Man gets nine years for spamming

"Gaven Stubberfield," resposible for sending over 10 million junk e-mails a day, had his nine-year sentence upheld.
Written by ZDNET Editors, Contributor
A spammer responsible for sending over 10 million junk e-mails a day has been jailed for nine years by a U.S. judge.

Jeremy Jaynes--also known by his alias, "Gaven Stubberfield"--is believed to have raked in between $500,000 and $750,000 a month through sales of products from the spam e-mails and was rated as the eighth most prolific spammer in the world by spam watchdog Spamhaus.

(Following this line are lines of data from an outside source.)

Lemma mapUser_defaults_witness :
  exists u s',
    mapUser Fixture.host Fixture.negativeUser (Fixture.start None 1704067200000)
    = (Returned u, s') /\
    TwitterUser.description u = "" /\
    TwitterUser.verified u = false /\
    TwitterUser.createdAt u = TimeValue 1704067200000.
Proof.
  destruct (mapUser_defaults Fixture.host Fixture.negativeUser
              (Fixture.start None 1704067200000))
    as (u & s' & Hrun & _ & Hbio & _ & Hverified & Hnow & _).
  exists u, s'. split; [exact Hrun|]. split; [exact Hbio|]. split; [exact Hverified|].
  apply Hnow. by left.
Defined.

(** ** The rate limits over a sequence of operations *)

Lemma contextOf_handled op : usesHandleError op = true -> contextOf op ∈ handledNames.
Proof. destruct op; simpl; intros H; try discriminate; compute_done. Qed.

Lemma wellKeyed_set m context rl :
  context ∈ handledNames -> wellKeyed m ->
  wellKeyed (Map_set context (snapshotOf context rl) m).
Proof.
  intros Hname [Hnodup Hall]. split.
  - by apply Map_set_NoDup.
  - by apply Map_set_Forall.
Qed.

Lemma wellKeyed_endpoints m :
  wellKeyed m -> map RateLimitInfo.endpoint (Map_values m) = Map_keys m.
Proof.
  intros [_ Hall]. unfold Map_values, Map_keys.
  induction Hall as [|[k v] m [Hk _] _ IH]; simpl in *; [reflexivity|]. by rewrite Hk, IH.
Qed.
Lemma step_agent_binary a s w :
  flag_action_from_drl s = true ->
  Forall binary (ventilation_list s) ->
  Forall binary (toplights_list s) ->
  Forall binary (heater_list s) ->
  wp (step a)
    (fun _ s' _ =>
       Forall binary (ventilation_list s')
       /\ Forall binary (toplights_list s')
       /\ Forall binary (heater_list s')) s w.
Proof.
  intros Hflag Hv Ht Hh. wp_start s w.
  wp_go; repeat split; trivial.
  all: apply Forall_app; split; trivial.
  all: unfold last_n; cbn [repeat length Nat.sub skipn].
  all: repeat (apply Forall_cons; [apply threshold_binary |]); apply Forall_nil.
Qed.

Lemma reachable_binary s w :
  reachable s w ->
  flag_action_from_drl s = true ->
  Forall binary (ventilation_list s)
  /\ Forall binary (toplights_list s)
  /\ Forall binary (heater_list s).
Proof.
  induction 1 as [cfg w0 s w E | a s w _ IH | s w _ IH | s w _ IH];
    intros Hflag.
  - pose proof (init_facts cfg w0) as P.
    unfold wp in P. rewrite E in P. cbn in P.
    destruct P as (_ & _ & (-> & -> & ->) & _).
    destruct matlab_script_isfile; repeat split; cbn [repeat];
      repeat (apply Forall_cons; [now left |]); apply Forall_nil.
  - pose proof (step_frame a s w) as F. unfold wp in F.
    destruct F as ((_ & _ & Hf & _) & _).
    rewrite Hf in Hflag. destruct (IH Hflag) as (Hv & Ht & Hh).
    exact (step_agent_binary a s w Hflag Hv Ht Hh).
  - rewrite reset_run in *. exact (IH Hflag).
  - rewrite done_self in *. exact (IH Hflag).
Qed.
(** * use-timing: a model of packages/core/src/plugins/use-timing.ts

    The plugin brackets the phases of a GraphQL request with clock reads and
    reports the elapsed time to configurable sinks.  This development embeds
    the file function by function: [deltaFrom], [isThenable], [resolveField],
    [wrapResolver] and [useTiming], over a small model of JavaScript values,
    numbers (IEEE 754 doubles), promises and of the effects the code
    performs (clock reads, sink calls, resolver calls, exceptions). *)

From Stdlib Require Import ZArith QArith Qabs List String Bool Lia.
From Stdlib Require Import SpecFloat.
Import ListNotations.

Local Open Scope string_scope.
Local Open Scope list_scope.
Local Open Scope Z_scope.

(* ===================================================================== *)
(** ** JavaScript values *)
(* ===================================================================== *)

(** The eventual state of a native promise.  The model is big-step in time:
    a promise is identified with the way it eventually settles. *)
Inductive settlement (A E : Type) : Type :=
| Pending                      (* never settles *)
| Fulfilled (a : A)
| Rejected (e : E).

Arguments Pending {A E}.
Arguments Fulfilled {A E} a.
Arguments Rejected {A E} e.

#[local] Set Warnings "-register-all".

The circuit judge in Loudon County, Virginia upheld the nine year sentence recommended by the court when Jaynes was initially convicted last November under a recent Virginia anti-spam law, which limits the quantity of bulk e-mail that can be sent and prohibits the use of fake e-mail addresses.

Jaynes, a resident of North Carolina, fell foul of the law by routing the spam through servers located in Virginia, which disguised the origin of the e-mails. He was also found in possession of a stolen database of 84 million AOL e-mail addresses.

But the judge suspended the nine-year jail term pending an appeal by Jaynes, who is currently out on $1 million bail.

Jaynes' sister was also found guilty of being an accomplice and fined $7,500, but another associate, Richard Rutkowski, was found not guilty.

The trial revealed some astonishing details about the business of spamming. Jaynes used 16 high-speed internet connections to peddle various fake goods and services, including a web-history eraser and a stock-picking computer program. Prosecutors claim Jaynes raked in up to $24 million in sales, some of which he invested in a restaurant and a chain of gyms.